Physiological and Pathological Androgen Actions in the Ovary

Abstract

Androgens, although traditionally thought to be male sex steroids, play important roles in female reproduction, both in healthy and pathological states. This mini-review focuses on recent advances in our knowledge of the role of androgens in the ovary. Androgen receptor (AR) is expressed in oocytes, granulosa cells, and theca cells, and is temporally regulated during follicular development. Mouse knockout studies have shown that AR expression in granulosa cells is critical for normal follicular development and subsequent ovulation. In addition, androgens are involved in regulating dynamic changes in ovarian steroidogenesis that are critical for normal cycling.
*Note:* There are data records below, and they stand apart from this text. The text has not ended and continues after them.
Lemma read_loop_trace (env : worker_env) (fuel k : nat) :
  count is_demo_mode (read_loop env fuel k).1 = 0%nat
  /\ count is_connect (read_loop env fuel k).1 = 0%nat
  /\ Forall sleeps_one (read_loop env fuel k).1
  /\ puts_of (read_loop env fuel k).1
     = omap event_of
         (flat_map (fun j => before_error (lines_of (recv_at env j)))
            (seq k (count is_recv (read_loop env fuel k).1))).
Proof.
  revert k. induction fuel as [|fuel IH]; intros k; cbn [read_loop].
  - repeat split; constructor.
  - destruct (running_at env k).
    2:{ repeat split; try reflexivity.
        apply Forall_cons_2; [by intros d|apply Forall_nil_2]. }
    specialize (IH (S k)).
    destruct (recv_at env k) as [lines| |] eqn:Hrecv.
    + destruct (read_loop env fuel (S k)) as [acts fin].
      cbn [fst snd] in *. destruct IH as (Hd & Hc & Hs & Hp).
      rewrite !count_cons, !count_app.
      rewrite !(count_demo_actions _ (put_lines lines))
        by (apply put_lines_demo_actions || by intros []).
      cbn [is_demo_mode is_connect is_recv Nat.add seq flat_map].
      split; [done|]. split; [done|]. split.
      * apply Forall_cons_2; [by intros d|].
        apply Forall_app_2; [apply put_lines_sleeps_one|done].
      * unfold puts_of at 1. cbn [omap list_omap]. fold (puts_of (put_lines lines ++ acts)).
        rewrite puts_of_app, puts_of_put_lines, Hp, Hrecv.
        cbn [lines_of]. by rewrite omap_app.
    + cbn [fst]. rewrite !count_cons. cbn. rewrite Hrecv.
      repeat split; try done.
      repeat (apply Forall_cons_2; [by intros d|]). apply Forall_nil_2.
    + destruct (read_loop env fuel (S k)) as [acts fin].
      cbn [fst snd] in *. destruct IH as (Hd & Hc & Hs & Hp).
      rewrite !count_cons.
      cbn [is_demo_mode is_connect is_recv Nat.add seq flat_map].
      split; [done|]. split; [done|]. split.
      * apply Forall_cons_2; [by intros d|].
        apply Forall_cons_2; [|done]. intros d [= <-]. reflexivity.
      * unfold puts_of at 1. cbn [omap list_omap]. fold (puts_of acts).
        by rewrite Hp, Hrecv.
Qed.
Lemma firstn_In_le {A} (j k : nat) (l : list A) (x : A) :
  (j <= k)%nat -> In x (firstn j l) -> In x (firstn k l).
Proof.
  revert k l. induction j as [|j IH]; intros k l Hjk Hin; [contradiction|].
  destruct k as [|k]; [lia|]. destruct l as [|a t]; [contradiction|].
  simpl in *. destruct Hin as [E|Hin]; [now left|right].
  apply (IH k t); [lia|exact Hin].
Qed.

(** While the operator sends nothing, sleeping leaves the flags alone. *)
Lemma slept_idle (k : nat) :
  forall s,
    (forall cs, In cs (firstn k (ctl s)) -> cs = []) ->
    worker (slept k s) = worker s /\ ctl (slept k s) = skipn k (ctl s).
Proof.
  induction k as [|k IH]; intros s H; [split; reflexivity|].
  cbn [slept].
  destruct (sleep_sends 1 s) as (_ & _ & _ & _ & _ & _ & Hw & Hc).
  destruct (IH (snd (sleep 1 s))) as [Hw' Hc'].
  { intros cs Hin. apply H. rewrite Hc in Hin.
    destruct (ctl s) as [|c t]; simpl in *.
    - rewrite firstn_nil in Hin. contradiction.
    - now right. }
  split.
  - rewrite Hw', Hw. destruct (ctl s) as [|c t]; [reflexivity|].
    rewrite (H c) by now left. reflexivity.
  - rewrite Hc', Hc. destruct (ctl s) as [|c t]; [|reflexivity].
    simpl. apply skipn_nil.
Qed.

(** Each turn of a paused worker is one sleep of a second. *)
Lemma run_loop_polls (k : nat) :
  forall (m : nat) (s : World),
    (forall j, (j < k)%nat ->
               CampaignWorker.is_running (worker (slept j s)) = true /\
               CampaignWorker.is_paused (worker (slept j s)) = true) ->
    run_loop (k + m) s = run_loop m (slept k s).
Proof.
  induction k as [|k IH]; intros m s H; [reflexivity|].
  destruct (H 0%nat ltac:(lia)) as [Hr Hp]. cbn [slept] in Hr, Hp.
  cbn [Nat.add DispatchLoop.run_loop]. rewrite Hr.
  unfold DispatchLoop.iteration. rewrite Hp.
  cbn [slept]. apply IH. intros j Hj. apply (H (S j)). lia.
Qed.

(** X20: a paused worker does nothing but sleep: while the operator
    sends no command, each turn of the loop is one sleep of a second,
    with no round trip to the store, no message and no change of the
    table or of the flags; and when the operator's next command is
    Resume, the turn after the sleep during which it arrived finds the
    worker running. *)
Theorem paused_worker_only_polls (s : World) (k m : nat) :
  CampaignWorker.is_running (worker s) = true ->
  CampaignWorker.is_paused (worker s) = true ->
  (forall cs, In cs (firstn k (ctl s)) -> cs = []) ->
  run_loop (k + m) s = run_loop m (slept k s) /\
  worker (slept k s) = worker s /\
  ctl (slept k s) = skipn k (ctl s) /\
  db (slept k s) = db s /\
  faults (slept k s) = faults s /\
  trace (slept k s) = trace s ++ repeat (EvSleep 1) k /\
  sends (trace (slept k s)) = sends (trace s) /\
  clock (slept k s) = clock s + Z.of_nat k /\
  (forall rest,
      skipn k (ctl s) = [CampaignWorker.Resume] :: rest ->
      run_loop (S k + m) s = run_loop m (slept (S k) s) /\
      CampaignWorker.mode (worker (slept (S k) s)) = CampaignWorker.Running /\
      clock (slept (S k) s) = clock s + Z.of_nat k + 1).
Proof.
  intros Hr Hp Hidle.
  assert (Hw : forall j, (j <= k)%nat -> worker (slept j s) = worker s).
  { intros j Hj. apply (slept_idle j s).
    intros cs Hin. apply Hidle. now apply (firstn_In_le j k). }
  destruct (slept_idle k s Hidle) as [_ Hc].
  split; [|split; [|split; [|split; [|split; [|split; [|split; [|split]]]]]]].
  - apply run_loop_polls. intros j Hj. rewrite Hw by lia. now split.
  - apply Hw. lia.
  - exact Hc.
  - apply slept_db.
  - apply slept_faults.
  - apply slept_trace.
  - apply sends_slept.
  - apply slept_clock.
  - intros rest Hnext. split; [|split].
    + apply (run_loop_polls (S k)). intros j Hj. rewrite Hw by lia. now split.
    + rewrite slept_succ.
      destruct (sleep_sends 1 (slept k s)) as (_ & _ & _ & _ & _ & _ & Hw1 & _).
      rewrite Hw1, Hc, Hnext, Hw by lia.
      unfold CampaignWorker.mode. simpl. now rewrite Hr.
    + rewrite slept_clock. lia.
Qed.

(** The paced wait never touches the table, the store or the mail
    server; it ends normally or with the [ValueError] of the draw. *)
Lemma pace_quiet (s : World) :
  sends (trace (snd (DispatchLoop.pace cfg s))) = sends (trace s) /\
  db (snd (DispatchLoop.pace cfg s)) = db s /\
  faults (snd (DispatchLoop.pace cfg s)) = faults s /\
  (fst (DispatchLoop.pace cfg s) = Ok tt \/
   exists e, fst (DispatchLoop.pace cfg s) = Raise (ValueError e)).
Proof.
  unfold DispatchLoop.pace, bind, get_worker.
  destruct (CampaignWorker.is_running (worker s)
            && negb (CampaignWorker.is_paused (worker s))).
  - unfold randint.
    destruct (Config.MAX_DELAY cfg <? Config.MIN_DELAY cfg).
    + simpl. repeat split. right. eexists. reflexivity.
    + cbv beta iota.
      match goal with
      | |- context [DispatchLoop.wait_loop ?n ?x] =>
          destruct (wait_loop_quiet n x) as (A & B & C & D)
      end.
      rewrite B, C, D. repeat split. now left.
  - simpl. repeat split. now left.
Qed.

(** One turn of a worker that is not paused, in front of a healthy store
    and a queue that is not empty, whatever the operator does meanwhile:
    one message, to the head of the queue, and its outcome recorded. *)
Lemma turn_healthy (s : World) (r : Store.Row) (rest : list Store.Row) :
  healthy s ->
  CampaignWorker.is_paused (worker s) = false ->
  Store.get_pending_emails 1 (db s) = r :: rest ->
  fst (iteration s) = DispatchLoop.Continue /\
  db (snd (iteration s)) = recorded r (smtp s) (clock s) (db s) /\
  sends (trace (snd (iteration s))) = sends (trace s) ++ [Store.email r] /\
  faults (snd (iteration s)) = [].
Proof.
  intros H Hp E. unfold DispatchLoop.iteration. rewrite Hp.
  destruct (attempt_healthy s r rest H E)
    as (s4 & E4 & Hd4 & Hf4 & _ & _ & _ & _ & _ & Hs4).
  rewrite E4. unfold bind.
  destruct (pace_quiet s4) as (A & B & C & D).
  destruct (DispatchLoop.pace cfg s4) as [res s5]. simpl in A, B, C, D.
  destruct D as [D|[e D]]; subst res; cbv beta iota.
  - unfold ret. simpl. repeat split; congruence.
  - unfold print, sleep. simpl.
    rewrite suspend_db, suspend_faults, suspend_trace. simpl.
    rewrite !sends_app. simpl. rewrite !app_nil_r.
    repeat split; congruence.
Qed.

(** X21: a stop request that arrives while a message is being sent does
    not abort the turn: the outcome of the message is recorded, no
    delay is drawn and nothing is slept, and the next test of the loop
    ends it with the worker stopped and no current job. *)
Theorem stop_during_send_ends_after_recording
        (s : World) (r : Store.Row) (rest : list Store.Row)
        (later : list (list CampaignWorker.command)) :
  healthy s ->
  CampaignWorker.halted (worker s) = false ->
  Store.get_pending_emails 1 (db s) = r :: rest ->
  ctl s = [CampaignWorker.Stop] :: later ->
  exists s',
    iteration s = (DispatchLoop.Continue, s') /\
    db s' = recorded r (smtp s) (clock s) (db s) /\
    sends (trace s') = sends (trace s) ++ [Store.email r] /\
    clock s' = clock s /\
    entropy s' = entropy s /\
    ctl s' = later /\
    CampaignWorker.status (worker s') = (CampaignWorker.Stopped, None) /\
    forall fuel, run_loop (S (S fuel)) s = (DispatchLoop.Finished, s').
Proof.
  intros H Hrun E Hctl. apply halted_false in Hrun as [Hr Hp].
  destruct (attempt_healthy s r rest H E)
    as (s4 & E4 & Hd4 & Hf4 & Hc4 & Hw4 & Hk4 & Hm4 & He4 & Hs4).
  rewrite Hctl in Hw4, Hc4. simpl in Hw4, Hc4.
  assert (Hrun4 : CampaignWorker.is_running (worker s4) = false)
    by now rewrite Hw4.
  assert (Ei : iteration s = (DispatchLoop.Continue, s4)).
  { unfold DispatchLoop.iteration. rewrite Hp, E4.
    unfold DispatchLoop.pace, bind, get_worker. rewrite Hrun4. reflexivity. }
  exists s4. repeat (split; [assumption|]). split.
  - now rewrite Hw4.
  - intros fuel. cbn [DispatchLoop.run_loop]. rewrite Hr, Ei.
    cbv beta iota. now rewrite Hrun4.
Qed.

(** X22: a pause that arrives while a message is being sent cancels the
    paced wait of that turn altogether: no delay is drawn; the worker
    polls, and when Resume arrives during the first poll the next fetch
    comes one second after the send, whatever the configured window. *)
Theorem pause_during_send_skips_the_wait
        (s : World) (r : Store.Row) (rest : list Store.Row)
        (later : list (list CampaignWorker.command)) :
  healthy s ->
  CampaignWorker.halted (worker s) = false ->
  Store.get_pending_emails 1 (db s) = r :: rest ->
  ctl s = [CampaignWorker.Pause] :: [CampaignWorker.Resume] :: later ->
  exists s1 s2,
    iteration s = (DispatchLoop.Continue, s1) /\
    iteration s1 = (DispatchLoop.Continue, s2) /\
    CampaignWorker.mode (worker s1) = CampaignWorker.Paused /\
    CampaignWorker.mode (worker s2) = CampaignWorker.Running /\
    db s2 = recorded r (smtp s) (clock s) (db s) /\
    sends (trace s2) = sends (trace s) ++ [Store.email r] /\
    clock s2 = clock s + 1 /\
    entropy s2 = entropy s /\
    faults s2 = [] /\
    ctl s2 = later /\
    forall fuel, run_loop (S (S fuel)) s = run_loop fuel s2.
Proof.
  intros H Hrun E Hctl. apply halted_false in Hrun as [Hr Hp].
  destruct (attempt_healthy s r rest H E)
    as (s4 & E4 & Hd4 & Hf4 & Hc4 & Hw4 & Hk4 & Hm4 & He4 & Hs4).
  rewrite Hctl in Hw4, Hc4. simpl in Hw4, Hc4.
  assert (Hr4 : CampaignWorker.is_running (worker s4) = true)
    by (rewrite Hw4; exact Hr).
  assert (Hp4 : CampaignWorker.is_paused (worker s4) = true)
    by now rewrite Hw4.
  assert (Ei : iteration s = (DispatchLoop.Continue, s4)).
  { unfold DispatchLoop.iteration. rewrite Hp, E4.
    unfold DispatchLoop.pace, bind, get_worker. rewrite Hr4, Hp4. reflexivity. }
  assert (Ej : iteration s4 = (DispatchLoop.Continue, snd (sleep 1 s4))).
  { unfold DispatchLoop.iteration. now rewrite Hp4. }
  destruct (sleep_sends 1 s4) as (Ss & Sd & Sk & Sf & Se & _ & Sw & Sc).
  rewrite Hc4 in Sw, Sc. cbn [hd tl CampaignWorker.exec_all fold_left CampaignWorker.exec] in Sw, Sc.
  assert (Hr5 : CampaignWorker.is_running (worker (snd (sleep 1 s4))) = true)
    by (rewrite Sw; exact Hr4).
  exists s4, (snd (sleep 1 s4)).
  split; [exact Ei|]. split; [exact Ej|].
  split; [unfold CampaignWorker.mode; now rewrite Hr4, Hp4|].
  split; [unfold CampaignWorker.mode; rewrite Hr5, Sw; reflexivity|].
  split; [congruence|]. split; [congruence|]. split; [lia|].
  split; [congruence|]. split; [congruence|]. split; [exact Sc|].
  intros fuel. cbn [DispatchLoop.run_loop]. rewrite Hr, Ei.
  cbv beta iota. rewrite Hr4, Ej. reflexivity.
Qed.
Definition read_sens (σ : heap) (s : loc) : option (DR.sens_t F) :=
  match objs σ !! s with
  | Some (HSens rho t) =>
      rho ← read_arr σ rho;
      t ← read_arr σ t;
      Some (DR.mk_sens rho t)
  | _ => None
  end.

(** [None] for an attribute that is [None], else the value read by [f]. *)
Definition read_opt {A B} (f : A -> option B) (x : option A) : option (option B) :=
  match x with
  | Some a => Some <$> f a
  | None => Some None
  end.

(** The value of the object at [l] in [σ]: its fields, with the arrays,
    the labels and the profile they refer to. *)
Definition read_obj (σ : heap) (l : loc) : option (DR.pyobj F) :=
  match objs σ !! l with
  | Some (HData attrs lb s) =>
      fs ← mapM (fun fh => pair (fst fh) <$> read_arr σ (snd fh)) (map_to_list attrs);
      lb ← read_opt (fun ll => lbls σ !! ll) lb;
      s ← read_opt (read_sens σ) s;
      Some (DR.Data (DR.mk_data (list_to_map fs) lb s))
  | Some (HOther r s lb) =>
      r ← read_opt (read_opt (read_arr σ)) r;
      s ← read_opt (read_opt (read_arr σ)) s;
      lb ← read_opt (read_opt (fun ll => lbls σ !! ll)) lb;
      Some (DR.Other r s lb)
  | _ => None
  end.

(** A call [m] in the store [σ] leaves the inputs as they are: what [σ]
    holds is in the store after the call, every object of [σ] still has
    the value it had, and an object the call returns is not one of [σ]. *)
Definition leaves_inputs {A} (σ : heap) (m : H A) (result : A -> option loc) : Prop :=
  preserved σ (snd (m σ)) /\
  (forall l o, read_obj σ l = Some o -> read_obj (snd (m σ)) l = Some o) /\
  (forall a l, snd (fst (m σ)) = Ok a -> result a = Some l -> objs σ !! l = None).

(** [m], run in any store that extends [σ0], leaves what [σ0] holds as
    it is, and a value it returns satisfies [Q]. *)
Definition keeps {A} (σ0 : heap) (m : H A) (Q : A -> Prop) : Prop :=
  forall σ, preserved σ0 σ ->
    preserved σ0 (snd (m σ)) /\ forall a, snd (fst (m σ)) = Ok a -> Q a.

(** Not in the store [σ0]: an array whose buffer, a label array or an
    object that [σ0] does not hold. *)
Definition new_arr (σ0 : heap) (h : aref) : Prop := bufs σ0 !! buf h = None.
Definition new_lbl (σ0 : heap) (l : loc) : Prop := lbls σ0 !! l = None.
Definition new_obj_at (σ0 : heap) (l : loc) : Prop := objs σ0 !! l = None.

(** ** Building a store *)

(** A profile and a Response Set with the given values, as new objects;
    [s] is the profile object the Response Set refers to. *)
Definition put_sens (s : DR.sens_t F) : H loc :=
  let* rho := alloc (DR.rho_eff s) in
  let* t := alloc (DR.tc s) in
  new_obj (HSens rho t).

Definition put_data (d : DR.response_set F) (s : option loc) : H loc :=
  let* attrs :=
    hfor_each (map_to_list (DR.attrs d)) ∅
      (fun m fv => let* h := alloc (snd fv) in hret (<[fst fv := h]> m)) in
  let* lb :=
    match DR.label d with
    | Some ls => let* l := alloc_lbl ls in hret (Some l)
    | None => hret None
    end in
  new_obj (HData attrs lb s).

Definition empty : heap := mk_heap ∅ ∅ ∅.

End Store.

Arguments hobj : clear implicits.
Arguments heap : clear implicits.
Arguments H : clear implicits.
Arguments fold_state : clear implicits.

End Heap.

(* ===================================================================== *)
(** * Vocabulary of the statements, and sample data *)
(* ===================================================================== *)

Module Spec.
Import DR.

Section Vocabulary.
Context {F : Type} {SF : Scalar F}.

(** The test of [dict2list]: the object has all of 'R', 'R_std', 'label'. *)
Definition kept (o : pyobj F) : bool :=
  hasattr o "R" && hasattr o "R_std" && hasattr o "label".

(** A Sensitivity Profile as the data model describes it: a matrix of
    [r] detectors by [c] samples over a non-empty decay-rate axis. *)
Definition profile (r c : nat) (s : sens_t F) : Prop :=
  Nd.shape (rho_eff s) = [r; c]
  /\ length (Nd.data (rho_eff s)) = r * c
  /\ exists m, Nd.shape (tc s) = [S m].

(** The profile of a candidate that the loop of [sens_sign_check] can
    work with: none, or a matrix profile. *)
Definition usable_profile (o : option (sens_t F)) : Prop :=
  o = None \/ exists s r c, o = Some s /\ profile r c s.

(** The profile of a reference: none, or a matrix profile of at least ten
    samples. *)
Definition usable_reference (o : option (sens_t F)) : Prop :=
  o = None \/ exists s r c, o = Some s /\ profile r c s /\ 10 <= c.

(** [a] is a well-formed array of [n] experiment rows. *)
Definition has_rows (n : nat) (a : Nd.ndarray F) : Prop :=
  exists rest, Nd.shape a = n :: rest /\ length (Nd.data a) = n * Nd.prod rest.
Androgen effects on follicle development have been incorporated into clinical practice in women with diminished ovarian reserve, albeit with limited success in available literature. At the other extreme, androgen excess leads to disordered follicle development and anovulatory infertility known as polycystic ovary syndrome (PCOS), with studies suggesting that theca cell AR may mediate many of these negative effects. Finally, both prenatal and postnatal animal models of androgen excess have been developed and are being used to study the pathophysiology of PCOS both within the ovary and with regard to overall metabolic health. Taken together, current scientific consensus is that a careful balance of androgen activity in the ovary is necessary for reproductive health in women.

Figure 1.

AR actions in granulosa cells. AR works through genomic (dashed lines) and nongenomic (solid lines) pathways to promote growth and differentiation of granulosa cells, suppress apoptosis and, in dominant follicles, increase steroid synthesis. The effects of granulosa growth factors IGF1, GDF9, and FSH are all enhanced in the presence of androgens through extranuclear activity of AR. At the gene level, AR induces the expression of antiapoptotic miRNA miR125b, multiple steroidogenic enzymes, GDF9, and FSH receptor, and regulates the activity of DNA methyltransferase Ezh2 through modulation of Ezh2 phosphorylation as well as transcriptional regulation of the miRNA miR101 (24–28, 33).